(* ===== verification/RunProps.v ===== *)
(** * Properties of the coordinator

    Every event and every pass of the run loop keeps the run's invariant, whatever the guest
    asks and the host answers; ordinary events cannot keep the scan away. *)

From S2P Require Import Prelude Config Errno Path Proc Pool Fd FdSpec Guest Wait Pipe Arena Process ProcessSpec.
From S2P Require Import ProcessProps Runtime Event Region RegionProps Lifecycle Quiet Signal SignalProps SysSignal.
From S2P Require Import Child ChildProps SignalRoute Exit Console Blocked Fork ForkProps Loader LoaderProps Bootstrap.
From S2P Require Import Image Exec ExecSpec ExecProps Run RunKeep.
Local Open Scope Z_scope.

(** What the coordinator needs of the system-call table. *)
Class LawfulCalls {H B W} (calls : os_calls H B W) :=
  call_keeps s slot nr args : slot_in slot = true -> run_inv (ps_c s) -> run_inv (ps_c (syscall calls s slot nr args).2).

(** ** Claims *)

Lemma claim_facts n : forall R cursor i es et cursor' R',
  claim_scan n R cursor i = (es, et, cursor', R') ->
  calm R R' /\ alen (rt_primary_pending R') = alen (rt_primary_pending R) /\
  ((es = -1 /\ et = LXP_EV_NONE) \/ (slot_in es = true /\ et <> LXP_EV_NONE /\ et = lxp_claim_slot_event R' es)).
Proof.
  induction n as [|n IH]; intros R cursor i es et cursor' R'; cbn [claim_scan].
  { intros [= <- <- _ <-]. split; [done|]. split; [done|]. by left. }
  set (t := u32 (cursor + i) mod LXP_NSLOT). destruct (negb _); [apply IH|].
  assert (C : calm R (lxp_primary_slot_clear R t)) by (by apply calm_slots).
  assert (A : alen (rt_primary_pending (lxp_primary_slot_clear R t)) = alen (rt_primary_pending R)) by apply alen_aset.
  destruct (bool_decide_reflect (lxp_claim_slot_event (lxp_primary_slot_clear R t) t = LXP_EV_NONE)) as [|Hn].
  - intros E. destruct (IH _ _ _ _ _ _ _ E) as (C2 & A2 & Ho). split; [by transitivity (lxp_primary_slot_clear R t)|].
    split; [congruence|done].
  - intros [= <- <- _ <-]. split; [done|]. split; [done|]. right. split; [|done]. apply slot_in_range. apply Z.mod_pos_bound. done.
Qed.

Lemma claim_event_alive R slot : lxp_claim_slot_event R slot <> LXP_EV_NONE -> p_alive (sproc R slot) <> 0.
Proof. unfold lxp_claim_slot_event. destruct (negb _); [done|]. by destruct (Z.eqb_spec (p_alive (sproc R slot)) 0). Qed.

Lemma claimed_facts {H B W} (s : pstate H B W) v es et v' bd s' :
  lxp_claimed s v = (es, et, v', bd, s') ->
  (run_inv (ps_c s) -> run_inv (ps_c s')) /\ (et <> LXP_EV_NONE -> 0 <= es /\ bd = false /\ p_alive (ps_proc s' es) <> 0) /\
  (et <> LXP_EV_NONE -> coordinator_control_event et = false -> lv_burst v < LXP_COORDINATOR_EVENT_BURST /\ lv_burst v' = lv_burst v) /\
  (bd = true -> hints_wf (c_rt (ps_c s)) -> exists t, slot_in t = true /\ lxp_primary_slot_pending (c_rt (ps_c s')) t = true /\
     lxp_claim_slot_event (c_rt (ps_c s')) t <> LXP_EV_NONE).
Proof.
  unfold lxp_claimed, lxp_coordinator_claim_event. destruct (claim_scan _ _ _ _) as [[[es0 et0] cur] R] eqn:E.
  apply claim_facts in E as (C & A & Ho). set (s1 := set_ps_c s _).
  assert (Hok : run_inv (ps_c s) -> run_inv (ps_c s1)) by (intros HR; by apply (run_inv_saved (ps_c s))).
  destruct (_ && _ && _ && _) eqn:Eb.
  - intros [= <- <- <- <- <-]. rewrite !andb_true_iff in Eb. destruct Eb as (((Eb1 & Eb2) & Eb3) & Eb4).
    destruct Ho as [(-> & _)|(Hs & Hn & He)]; [lia|].
    split; [intros HR; apply run_rt; [by apply Hok|apply quiet_mark]|]. split; [done|]. split; [done|].
    intros _ Hw. exists es0. pose proof (proj1 (slot_in_range es0) Hs) as Hr. split; [done|]. cbn [ps_c set_ps_c c_rt set_c_rt].
    split; [rewrite pending_mark; [by rewrite Z.eqb_refl, orb_true_r| |done|done]; unfold hints_wf in *; cbn [ps_c set_ps_c c_rt set_c_rt]; congruence|].
    assert (Em : lxp_claim_slot_event (lxp_primary_slot_mark R es0) es0 = lxp_claim_slot_event R es0)
      by (unfold lxp_primary_slot_mark; by rewrite Hs). by rewrite Em, <- He.
  - intros [= <- <- <- <- <-]. split; [done|]. split; [|split; [|done]].
    + intros Hn. destruct Ho as [(_ & ->)|(Hs & _ & He)]; [done|]. apply slot_in_range in Hs as Hr. split; [lia|]. split; [done|].
      apply (claim_event_alive R es0). by rewrite <- He.
    + intros Hn Hc. destruct Ho as [(_ & ->)|(Hs & _ & He)]; [done|]. split; [|done]. apply slot_in_range in Hs. cbn [lv_burst] in Eb.
      rewrite Hc, (bool_decide_eq_true_2 _ Hn) in Eb. cbn [negb andb] in Eb. lia.
Qed.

------------------------------

## EXERCISE BRIEF
Reproduce the listing above in full, word for word.

## ANSWER BOX
(* ===== verification/RunProps.v ===== *)
(** * Properties of the coordinator

    Every event and every pass of the run loop keeps the run's invariant, whatever the guest
    asks and the host answers; ordinary events cannot keep the scan away. *)

From S2P Require Import Prelude Config Errno Path Proc Pool Fd FdSpec Guest Wait Pipe Arena Process ProcessSpec.
From S2P Require Import ProcessProps Runtime Event Region RegionProps Lifecycle Quiet Signal SignalProps SysSignal.
From S2P Require Import Child ChildProps SignalRoute Exit Console Blocked Fork ForkProps Loader LoaderProps Bootstrap.
From S2P Require Import Image Exec ExecSpec ExecProps Run RunKeep.
Local Open Scope Z_scope.

(** What the coordinator needs of the system-call table. *)
Class LawfulCalls {H B W} (calls : os_calls H B W) :=
  call_keeps s slot nr args : slot_in slot = true -> run_inv (ps_c s) -> run_inv (ps_c (syscall calls s slot nr args).2).

(** ** Claims *)

Lemma claim_facts n : forall R cursor i es et cursor' R',
  claim_scan n R cursor i = (es, et, cursor', R') ->
  calm R R' /\ alen (rt_primary_pending R') = alen (rt_primary_pending R) /\
  ((es = -1 /\ et = LXP_EV_NONE) \/ (slot_in es = true /\ et <> LXP_EV_NONE /\ et = lxp_claim_slot_event R' es)).
Proof.
  induction n as [|n IH]; intros R cursor i es et cursor' R'; cbn [claim_scan].
  { intros [= <- <- _ <-]. split; [done|]. split; [done|]. by left. }
  set (t := u32 (cursor + i) mod LXP_NSLOT). destruct (negb _); [apply IH|].
  assert (C : calm R (lxp_primary_slot_clear R t)) by (by apply calm_slots).
  assert (A : alen (rt_primary_pending (lxp_primary_slot_clear R t)) = alen (rt_primary_pending R)) by apply alen_aset.
  destruct (bool_decide_reflect (lxp_claim_slot_event (lxp_primary_slot_clear R t) t = LXP_EV_NONE)) as [|Hn].
  - intros E. destruct (IH _ _ _ _ _ _ _ E) as (C2 & A2 & Ho). split; [by transitivity (lxp_primary_slot_clear R t)|].
    split; [congruence|done].
  - intros [= <- <- _ <-]. split; [done|]. split; [done|]. right. split; [|done]. apply slot_in_range. apply Z.mod_pos_bound. done.
Qed.

Lemma claim_event_alive R slot : lxp_claim_slot_event R slot <> LXP_EV_NONE -> p_alive (sproc R slot) <> 0.
Proof. unfold lxp_claim_slot_event. destruct (negb _); [done|]. by destruct (Z.eqb_spec (p_alive (sproc R slot)) 0). Qed.

Lemma claimed_facts {H B W} (s : pstate H B W) v es et v' bd s' :
  lxp_claimed s v = (es, et, v', bd, s') ->
  (run_inv (ps_c s) -> run_inv (ps_c s')) /\ (et <> LXP_EV_NONE -> 0 <= es /\ bd = false /\ p_alive (ps_proc s' es) <> 0) /\
  (et <> LXP_EV_NONE -> coordinator_control_event et = false -> lv_burst v < LXP_COORDINATOR_EVENT_BURST /\ lv_burst v' = lv_burst v) /\
  (bd = true -> hints_wf (c_rt (ps_c s)) -> exists t, slot_in t = true /\ lxp_primary_slot_pending (c_rt (ps_c s')) t = true /\
     lxp_claim_slot_event (c_rt (ps_c s')) t <> LXP_EV_NONE).
Proof.
  unfold lxp_claimed, lxp_coordinator_claim_event. destruct (claim_scan _ _ _ _) as [[[es0 et0] cur] R] eqn:E.
  apply claim_facts in E as (C & A & Ho). set (s1 := set_ps_c s _).
  assert (Hok : run_inv (ps_c s) -> run_inv (ps_c s1)) by (intros HR; by apply (run_inv_saved (ps_c s))).
  destruct (_ && _ && _ && _) eqn:Eb.
  - intros [= <- <- <- <- <-]. rewrite !andb_true_iff in Eb. destruct Eb as (((Eb1 & Eb2) & Eb3) & Eb4).
    destruct Ho as [(-> & _)|(Hs & Hn & He)]; [lia|].
    split; [intros HR; apply run_rt; [by apply Hok|apply quiet_mark]|]. split; [done|]. split; [done|].
    intros _ Hw. exists es0. pose proof (proj1 (slot_in_range es0) Hs) as Hr. split; [done|]. cbn [ps_c set_ps_c c_rt set_c_rt].
    split; [rewrite pending_mark; [by rewrite Z.eqb_refl, orb_true_r| |done|done]; unfold hints_wf in *; cbn [ps_c set_ps_c c_rt set_c_rt]; congruence|].
    assert (Em : lxp_claim_slot_event (lxp_primary_slot_mark R es0) es0 = lxp_claim_slot_event R es0)
      by (unfold lxp_primary_slot_mark; by rewrite Hs). by rewrite Em, <- He.
  - intros [= <- <- <- <- <-]. split; [done|]. split; [|split; [|done]].
    + intros Hn. destruct Ho as [(_ & ->)|(Hs & _ & He)]; [done|]. apply slot_in_range in Hs as Hr. split; [lia|]. split; [done|].
      apply (claim_event_alive R es0). by rewrite <- He.
    + intros Hn Hc. destruct Ho as [(_ & ->)|(Hs & _ & He)]; [done|]. split; [|done]. apply slot_in_range in Hs. cbn [lv_burst] in Eb.
      rewrite Hc, (bool_decide_eq_true_2 _ Hn) in Eb. cbn [negb andb] in Eb. lia.
Qed.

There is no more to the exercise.